Muscle Knots Cause Referred Pain
Two physicians, Drs. Travell and Simon, completed extensive research based on muscle spasms that they termed trigger points (muscle knots).
It has been proven over and over, using criteria the medical world likes to see (double–blind studies, etc.), that trigger points in one place can cause one to feel the sensation of pain, numbness, and/or tingling in areas that are far from the actual cause of pain.
Doctors have discovered that as a nerve becomes impinged, damaged, or severed in one place, a person can feel the pain or numbness at the point where the nerve would normally end. This is called the Gate Theory and it is the basis for understanding trigger points, also known as muscle knots.
The brain forms the spinal cord which is a very large grouping of nerves that go out through the vertebrae of the spine and go to every point in our body, including our organs. By the way, muscles and skin are both organs.
Sensations all begin in the brain and travel to our outer most points via the spinal cord and on the amazing pathway of nerves.
Even when we step on a tack, the message is sent to the brain, the pain is then registered by the brain and at that point the brain sends a message to our foot to lift off the point of the tack. Needless to say, the speed of this message is amazing!
Let’s look at how referred pain to your fingers could be coming from your neck:
Referred pain is easy for me to explain by looking at what happens when scalene muscles put pressure on the bundle of nerves in your neck called the brachial plexus.
As the scalene muscles contract putting pressure on the brachial plexus this can cause numbness in your thumb and first two fingers (median nerve), your ring and pinky fingers (ulnar nerve) and/or your wrist (radial nerve).
If you are feeling these symptoms you may think you have carpal tunnel syndrome but often just releasing the tight muscles off the nerves will stop the pain and numbness/tingling.
The referred pain causing numbness in your foot could be coming from your pelvic:
At the very base of your spine, your spinal cord splits in half so it can pass through a notch in your pelvis and travel down the back of your leg to your foot.
When your spinal cord splits it becomes the sciatic nerve and femoral nerve and then it splits again as it goes down to your foot. As a result, when your pelvis is rotated (usually from tight muscles caused by muscle knots) and pressing on the sciatic nerve, you may feel pain or numbness in your foot! This is the Gate Theory and referred pain in action.

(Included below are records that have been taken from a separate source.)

(** "é" *)
Lemma LengthString_ascii_only_witness :
  LengthString_try_from (P := u8) [233]%Z = Ok (mkLengthString (to_uint 1 2) [233]%Z) /\
  exists bs, LengthString_encode (mkLengthString (to_uint 1 2 : u8) [233]%Z) = Ok bs /\
    LengthString_decode (P := u8) bs = Err (EEd "failed to fill whole buffer").
Proof.
  split; [done|].
  destruct (LengthString_ascii_only (n := 1) [233]%Z (mkLengthString (to_uint 1 2) [233]%Z))
    as (bs & H1 & _ & H2 & _); [lia|by repeat constructor|done|].
  exists bs. split; [exact H1|]. apply H2. intros [Ha _]%Forall_cons. lia.
Defined.

(** A text with itself as content. *)
Section TextWitness.
#[local] Instance text_Textual : Textual RString := {| to_string := fun s => s; from_str := Some |}.
#[local] Instance text_Profile : Profile := {| overflow_checks := true; debug_assertions := true |}.

Lemma terminated_strings_roundtrip_witness :
  BTS_encode (mkByteTerminatedString 44 [52; 50])%Z = Ok [52; 50; 44]%Z /\
  exists bs, ETS_encode (mkEofTerminatedString [52; 50]%Z) = Ok bs /\
     ETS_decode bs = Ok (mkEofTerminatedString [52; 50]%Z, []) /\
     ETS_encoding_length (mkEofTerminatedString [52; 50]%Z) = Ok (length bs + 1).
Proof.
  split; [done|].
  apply (terminated_strings_roundtrip [52; 50]%Z 44%Z [47]%Z [1]%Z).
  - by repeat constructor.
  - done.
  - done.
Defined.
End TextWitness.
(* ===== verification/SimpleState.v ===== *)
(** * Types stored through an [Adapter] (src/encoding.rs, macros/src/encoding.rs, macros/src/state.rs)

    [#[orga(simple)]] derives [State] and [Encode]/[Decode] of a struct with
    [as_type = "Adapter<Self>"]: the struct is its version byte followed by what the
    hand-written codec of [Adapter<Self>] writes. *)

From stdpp Require Import base tactics numbers list strings gmap.
From Stdlib Require Import ZArith Lia.
From S2P Require Import Prelude Bytes BTree StoreIface StoreIter NullStore BufStore PrefixStore Codec StateIface StructState Utf8 Encoding.

Record Adapter (T : Type) := mkAdapter { Adapter_0 : T }.
Arguments mkAdapter {T} _.
Arguments Adapter_0 {T} _.

(** ** [impl State for Adapter<T>] *)
Section AdapterState.
Context {St T : Type} `{Encode (Adapter T)} `{Decode (Adapter T)}.
Definition Adapter_attach (_ : Store) : M (Adapter T) unit := retM tt.
Definition Adapter_flush (a : Adapter T) : M St bytes := liftM (Encode_encode a).
Definition Adapter_load (_ : Store) (bs : bytes) (_ : St) : res (Adapter T * bytes) := Decode_decode bs.
#[export] Instance Adapter_State : State St (Adapter T) :=
  {| State_attach := Adapter_attach; State_flush := Adapter_flush; State_load := Adapter_load |}.
End AdapterState.

(** ** What the macros write for the struct *)
Section Simple.
Context `{Profile} `{CompatMode} {St T : Type} `{Encode (Adapter T)} `{Decode (Adapter T)} (ver : Z).

Definition Simple_attach (s : Store) : M T unit :=
  do _ <- Attacher_attach_child_as (Attacher_new s);
  retM tt.
Definition Simple_flush (v : T) : M St bytes :=
  do out <- Flusher_version [] ver;
  do out <- Flusher_flush_child_as mkAdapter out v;
  retM out.
Definition Simple_load (s : Store) (bs : bytes) (b : St) : res (T * bytes) :=
  match Loader_load_child_as Adapter_0 b (Loader_new s bs ver) with
  | (Ok value, loader) =>
      match Simple_attach s value with
      | (Ok _, value') => Ok (value', Loader_bytes loader)
      | (Err e, _) => Err e
      | (Panic w, _) => Panic w
      end
  | (Err e, _) => Err e
  | (Panic w, _) => Panic w
  end.
Definition Simple_State : State St T :=
  {| State_attach := Simple_attach; State_flush := Simple_flush; State_load := Simple_load |}.

Definition Simple_encode (v : T) : res bytes :=
  let? out := Encoder_version [] ver in
  let? out := Encoder_encode_child_as mkAdapter out v in
  Ok out.
(** [encoding_length]: that of the adapter, whose definition the struct supplies. *)
Definition Simple_encoding_length (adapter_encoding_length : Adapter T -> res nat) (v : T) : res nat :=
  adapter_encoding_length (mkAdapter v).
Definition Simple_decode (bs : bytes) : res (T * bytes) :=
  match Decoder_decode_child_as Adapter_0 (Decoder_new bs ver) with
  | (Ok value, decoder) => Ok (value, Decoder_bytes decoder)
  | (Err e, _) => Err e
  | (Panic w, _) => Panic w
  end.
End Simple.

(** ** The laws *)
Section SimpleSpec.
Context `{Profile} `{CompatMode} `{WS : WriteSpec St} {T : Type} `{CS : CodecSpec (Adapter T)} (ver : Z).

Definition simple_prefix : bytes := if compat_mode then [] else [ver].

Lemma Simple_attach_ok s (v : T) : Simple_attach s v = (Ok tt, v).
Proof. done. Qed.

Lemma Simple_load_ok s (b : St) (v : T) rest :
  codec_terminated (K := Adapter T) \/ rest = [] ->
  Simple_load ver s ((simple_prefix ++ enc (mkAdapter v)) ++ rest) b = Ok (v, rest).
Proof.
  intros Hr. unfold Simple_load, Loader_load_child_as, bindM, Loader_new.
  pose proof (load_child_ok (ver := ver) s 0 b (enc (mkAdapter v)) rest (mkAdapter v) ltac:(lia)
    (decode_enc (mkAdapter v) rest Hr)) as Hl.
  unfold simple_prefix. rewrite <- app_assoc. rewrite andb_true_r in Hl.
  replace (if compat_mode then [] else [ver]) with (if negb compat_mode then [ver] else []) by by destruct compat_mode.
  by rewrite Hl.
Qed.

Lemma Simple_flush_ok (v : T) (b : St) :
  Simple_flush ver v b = (Ok (simple_prefix ++ enc (mkAdapter v)), b).
Proof.
  unfold Simple_flush, bindM, Flusher_version, Flusher_flush_child_as, bindM, simple_prefix.
  destruct compat_mode; simpl; unfold Adapter_flush, liftM; by rewrite encode_enc.
Qed.

(** A simple struct is a leaf: its content is the value. *)
Definition Simple_StateSpec : StateSpec (ST := Simple_State ver) St T.
Proof.
  refine {| model := T; valid := fun _ => True; attached := fun _ _ => True; abs := fun _ v x => v = x;
            State_terminated := codec_terminated (K := Adapter T); flushable := fun _ _ _ => True |}.
  - done.
  - intros s v _. by exists v.
  - intros s v _. by exists v.
  - done.
  - done.
  - intros s b v x _ Hb _ <-. exists (simple_prefix ++ enc (mkAdapter v)), b.
    split_and!; [apply Simple_flush_ok|done|auto with orga..|].
    intros b2 rest _ _ Hr. exists v. split_and!; [|done..]. by apply Simple_load_ok.
Defined.

(** The derived codec of the struct. *)
Definition Simple_Encode : Encode T := {| Encode_encode := Simple_encode ver |}.
Definition Simple_Decode : Decode T := {| Decode_decode := Simple_decode ver |}.
Definition Simple_CodecSpec : is_u8 ver -> CodecSpec T (H := Simple_Encode) (H0 := Simple_Decode).
Proof.
  intros Hv. refine {| enc := fun v => simple_prefix ++ enc (mkAdapter v); codec_terminated := codec_terminated (K := Adapter T) |}.
  - intros v. unfold Encode_encode, Simple_Encode, Simple_encode, Encoder_version, Encoder_encode_child_as, Encoder_encode_child, simple_prefix.
    cbn [res_bind]. rewrite encode_enc. by destruct compat_mode.
  - intros v r Hr. unfold Decode_decode, Simple_Decode, Simple_decode, Decoder_decode_child_as, bindM, Decoder_new.
    assert (Hpre : Decoder_read_version (mkDecoder 0 ver ((simple_prefix ++ enc (mkAdapter v)) ++ r)) =
      (Ok tt, mkDecoder 0 ver (enc (mkAdapter v) ++ r))).
    { unfold Decoder_read_version, simple_prefix. rewrite <- app_assoc. destruct compat_mode; [done|].
      cbn [Z.eqb andb negb Decoder_field_count Decoder_bytes Decoder_version app].
      rewrite decode_u8_cons, to_u8_val by done. by rewrite Z.eqb_refl. }
    rewrite (Decoder_decode_child_ok _ _ (mkAdapter v) r Hpre); [done| |done].
    exact (decode_enc (mkAdapter v) r Hr).
Defined.
End SimpleSpec.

The two main structures that put pressure on nerves are either the bones or the muscles.
The problem is, if a muscle is pulling on the bone and the bone is now pressing on the nerve simply putting the bone back where it belongs won′t help! Why? Because the tight muscle will just pull the bone right back out again.

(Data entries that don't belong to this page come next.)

Lemma child_flushable_mono s b b' e :
  keeps_writable b b' -> child_flushable s b e -> child_flushable s b' e.
Proof.
  intros Hk He v Hv. destruct (He v Hv) as [[? ?] ?]. split; [by split; auto|].
  by eapply flushable_mono.
Qed.

Lemma Map_apply_change_spec s b k o ox :
  Read_inv b -> val_abs (Store_sub s (enc k)) b o ox -> child_flushable s b (enc k, (k, o)) ->
  exists b', Map_apply_change s (enc k) o b = (Ok tt, b') /\ Read_inv b' /\ keeps_writable b b' /\
    only_at s k b b' /\ store_holds s b' k ox.
Proof.
  intros Hb Hv Hfl. destruct o as [v|], ox as [x|]; simpl in *; try done; unfold bindM.
  - destruct Hv as [Ha Hx]. destruct (Hfl v eq_refl) as [Hw Hf]. simpl in *.
    destruct (flush_spec _ b v x Ha Hb Hf Hx) as (bs & b1 & -> & Hb1 & Hu1 & Hk1 & Hl1).
    destruct (Store_put_spec s b1 (enc k) bs Hb1) as (b2 & -> & Hb2 & Hv2 & Hk2);
      [destruct Hw; by split; auto|].
    exists b2. split_and!; [done..|eauto with orga| |].
    + intros q Hq. rewrite Hv2, lookup_insert_ne by (intros <-; by rewrite starts_with_refl in Hq).
      by apply (only_under_at _ _ _ _ Hu1).
    + unfold store_holds. rewrite Hv2, lookup_insert_eq. exists x. split; [done|].
      intros b3 rest Hb3 Hag Hr. apply Hl1; [done| |done].
      eapply agree_under_trans, Hag. intros r Hr'. simpl. rewrite Hv2, lookup_insert_ne; [done|].
      rewrite <- (app_nil_r (_ ++ enc k)) at 1. by intros ?%app_inv_head.
  - destruct (Map_remove_from_store_spec s b (enc k) Hb) as (e & b' & -> & Hb' & Hk' & Hv' & _).
    exists b'. split_and!; [done..| |].
    + intros q Hq. by rewrite Hv', Hq.
    + unfold store_holds. by rewrite Hv', starts_with_refl.
Qed.

Lemma flush_children_spec s c : forall b f,
  Map_attached s (mkMap s c) -> Read_inv b -> Forall (child_flushable s b) c ->
  Map_abs b (mkMap s c) f ->
  exists b', flush_children s c b = (Ok tt, b') /\ Read_inv b' /\ only_under s b b' /\
    keeps_writable b b' /\ Map_abs b' (mkMap s []) f.
Proof.
  induction c as [|[kb [k o]] c IH]; intros b f (_ & Hw & Hc) Hb Hfl Hf; cbn [Map_children] in *.
  { exists b. split_and!; auto with orga. }
  apply Forall_cons in Hc as [[Hkb _] Hc], Hfl as [Hfk Hfl]. cbn [fst snd] in Hkb. subst kb.
  cbn [flush_children]. unfold bindM, liftM. rewrite encode_enc.
  pose proof (Hf k) as Hk. cbn [Map_children Map_store] in Hk. rewrite bt_get_eq in Hk.
  destruct (Map_apply_change_spec s b k o (f k) Hb Hk Hfk) as (b1 & -> & Hb1 & Hk1 & Ha1 & Hh1).
  destruct (IH b1 f) as (b' & -> & Hb' & Hu' & Hk' & Hf').
  - split_and!; [done|by apply bt_wf_cons in Hw as []|done].
  - done.
  - eapply Forall_impl; [exact Hfl|]. eauto using child_flushable_mono.
  - by eapply Map_abs_step.
  - exists b'. split_and!; [done..| | |done]; eauto using only_at_under with orga.
Qed.

(** A map that is not attached yet. *)
Definition child_valid (e : bytes * (K * option V)) : Prop := e.1 = enc e.2.1 /\ valid e.2.2.
Definition Map_valid m : Prop := bt_wf (Map_children m) /\ Forall child_valid (Map_children m).

Lemma attach_children_spec s (c : BTree (K * option V)) :
  bt_wf c -> Forall child_valid c ->
  exists c', attach_children (St := St) s c = (Ok tt, c') /\ bt_wf c' /\ Forall (child_ok s) c' /\ c'.*1 = c.*1.
Proof.
  induction c as [|[kb [k o]] c IH]; intros Hw Hk; [by exists []|].
  pose proof Hw as [Hw' Hf]%bt_wf_cons. apply Forall_cons in Hk as [[Hkb Hvo] Hk]. cbn [fst snd] in *. subst kb.
  destruct (IH Hw' Hk) as (c' & Hc' & Hwc & Hok & Hfst). cbn [attach_children].
  destruct (attach_spec (V := option V) (Store_sub s (enc k)) o Hvo) as (o' & -> & Ho'). rewrite Hc'.
  exists ((enc k, (k, o')) :: c'). split; [done|]. split_and!.
  - apply bt_wf_cons. split; [done|]. apply (Forall_fmap fst (blt (enc k))). rewrite Hfst.
    by apply Forall_fmap.
  - constructor; [|done]. split; [done|]. simpl. intros v ->. exact Ho'.
  - rewrite !fmap_cons. by rewrite Hfst.
Qed.

Lemma Map_abs_frame s b b' m f :
  Map_attached s m -> agree_under s b b' -> Map_abs b m f -> Map_abs b' m f.
Proof.
  intros (<- & Hw & Hc) Hb Hf k. specialize (Hf k).
  destruct (bt_get (enc k) (Map_children m)) as [[k' o]|].
  - eapply val_abs_frame, Hf. auto with orga.
  - eapply store_holds_frame, Hf; [|by auto with orga]. symmetry. apply Hb, enc_nonempty.
Qed.

Lemma Map_flush_spec s b m f :
  Map_attached s m -> Read_inv b -> Forall (child_flushable s b) (Map_children m) -> Map_abs b m f ->
  exists b', Map_flush m b = (Ok [], b') /\ Read_inv b' /\ only_under s b b' /\ keeps_writable b b' /\
    forall b2, Read_inv b2 -> agree_under s b' b2 -> Map_abs b2 (mkMap s []) f.
Proof.
  destruct m as [s0 c]. intros Hm Hb Hfl Hf. pose proof (proj1 Hm) as Hs. simpl in Hs. subst s0.
  unfold Map_flush, bindM. simpl.
  destruct (flush_children_spec s c b f Hm Hb Hfl Hf) as (b' & -> & Hb' & Hu & Hk & Hf').
  exists b'. split_and!; [done..|]. intros b2 Hb2 Hag. eapply Map_abs_frame, Hf'; [|done].
  split_and!; [done|constructor..].
Qed.

(** Attaching an attached map again changes nothing of its content. *)
Definition same_child s (e e' : bytes * (K * option V)) : Prop :=
  e'.1 = e.1 /\ e'.2.1 = e.2.1 /\
  forall b ox, val_abs (Store_sub s (enc e.2.1)) b e.2.2 ox -> val_abs (Store_sub s (enc e.2.1)) b e'.2.2 ox.

Lemma reattach_children_spec s (c : BTree (K * option V)) :
  Forall (child_ok s) c ->
  exists c', attach_children (St := St) s c = (Ok tt, c') /\ Forall2 (same_child s) c c' /\ Forall (child_ok s) c'.
Proof.
  induction 1 as [|[kb [k o]] c [Hk Ho] Hc IH]; [by exists []|]. cbn [fst snd] in *. subst kb.
  destruct IH as (c' & Hc' & H2' & Hok). cbn [attach_children]. rewrite Hc'.
  destruct (reattach_spec (V := option V) (Store_sub s (enc k)) o) as (o' & -> & Ho' & Hx).
  { destruct o; [by apply Ho|done]. }
  exists ((enc k, (k, o')) :: c'). split; [done|]. split.
  - constructor; [|done]. split_and!; [done..|]. simpl. intros b ox Hv.
    specialize (Hx b ox). simpl in Hx, Ho'. unfold val_abs in *. destruct o, o', ox; try done; naive_solver.
  - constructor; [|done]. split; [done|]. simpl. by intros v ->.
Qed.

Lemma same_child_get s c c' kb :
  Forall2 (same_child s) c c' ->
  match bt_get kb c, bt_get kb c' with
  | Some e, Some e' => same_child s (kb, e) (kb, e')
  | None, None => True
  | _, _ => False
  end.
Proof.
  induction 1 as [|[k1 e1] [k2 e2] c c' (Hk & He & Hv) _ IH]; simpl in *; [done|]. subst k2.
  destruct (beqb_spec kb k1) as [->|]; [|done]. by split_and!.
Qed.

Lemma same_child_wf s c c' : Forall2 (same_child s) c c' -> bt_wf c -> bt_wf c'.
Proof.
  induction 1 as [|[k1 e1] [k2 e2] c c' (Hk & _) Hcc IH]; [done|]. simpl in Hk. subst k2.
  intros [Hw Hf]%bt_wf_cons. apply bt_wf_cons. split; [auto|]. clear -Hcc Hf.
  induction Hcc as [|[k3 e3] [k4 e4] c c' (Hk & _) _ IH]; [constructor|]. simpl in Hk. subst k4.
  apply Forall_cons in Hf as [? Hf]. constructor; auto.
Qed.

Lemma Map_reattach_spec s m :
  Map_attached s m ->
  exists m', Map_attach (St := St) s m = (Ok tt, m') /\ Map_attached s m' /\ forall b f, Map_abs b m f -> Map_abs b m' f.
Proof.
  destruct m as [s0 c]. intros (Hs & Hw & Hc). simpl in *. subst s0.
  destruct (reattach_children_spec s c Hc) as (c' & Hc' & H2' & Hok).
  exists (mkMap s c'). unfold Map_attach. simpl. rewrite Hc'. split_and!; [done| |].
  - split_and!; [done|by eapply same_child_wf|done].
  - intros b f Hf k. specialize (Hf k). cbn [Map_children Map_store] in *.
    pose proof (same_child_get s c c' (enc k) H2') as Hg.
    destruct (bt_get (enc k) c) as [[k1 o]|] eqn:E, (bt_get (enc k) c') as [[k2 o']|]; try done.
    assert (Map_attached s (mkMap s c)) as Hm by done.
    pose proof (child_key s (mkMap s c) k k1 o Hm E) as ->. by apply Hg.
Qed.

Lemma Map_attach_spec s m :
  Map_valid m -> exists m', Map_attach (St := St) s m = (Ok tt, m') /\ Map_attached s m'.
Proof.
  intros [Hw Hv]. destruct (attach_children_spec s _ Hw Hv) as (c & Hc & Hwc & Hok & _).
  exists (mkMap s c). unfold Map_attach. by rewrite Hc.
Qed.

Lemma Map_attached_valid s m : Map_attached s m -> Map_valid m.
Proof.
  intros (_ & Hw & Hc). split; [done|]. eapply Forall_impl; [exact Hc|].
  intros [kb [k [v|]]] [Hk Hv]; split; [done| |done|done]. simpl.
  eapply attached_valid. by apply Hv.
Qed.

(** A map is itself a lawful [State], so maps nest. *)
#[export] Instance Map_StateSpec : StateSpec St (Map K V).
Proof.
  refine {| model := content; valid := Map_valid; attached := Map_attached; abs := Map_abs;
            State_terminated := True;
            flushable := fun s b m => Forall (child_flushable s b) (Map_children m) |}.
  - apply Map_attached_valid.
  - apply Map_attach_spec.
  - apply Map_reattach_spec.
  - apply Map_abs_frame.
  - intros s b b' m Hk Hf. eapply Forall_impl; [exact Hf|]. eauto using child_flushable_mono.
  - intros s b m f Hm Hb Hfl Hf.
    destruct (Map_flush_spec s b m f Hm Hb Hfl Hf) as (b' & Hfl' & Hb' & Hu & Hk & Hload).
    exists [], b'. split_and!; [done..|]. intros b2 rest Hb2 Hag _.
    exists (mkMap s []). split_and!; [done| |by apply Hload].
    split_and!; [done|constructor..].
Defined.
End MapSpec.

You need to first release the tension in the muscle (the muscle knot), and then frequently the bone will automatically go back into its proper place. If the bone doesn′t return to its place, a chiropractor will be able to move it, but the muscle must be released first.
It has been proven repeatedly that trigger points in a muscle are often the cause of nerve impingement so it is vital to release the tension first.
This basic understanding of referred pain is important as you begin to discover why releasing muscle knots is a key factor in any joint pain you may be experiencing and for when I give the Julstro techniques to release the muscles that are causing pain that otherwise wouldn′t seem logical without this understanding.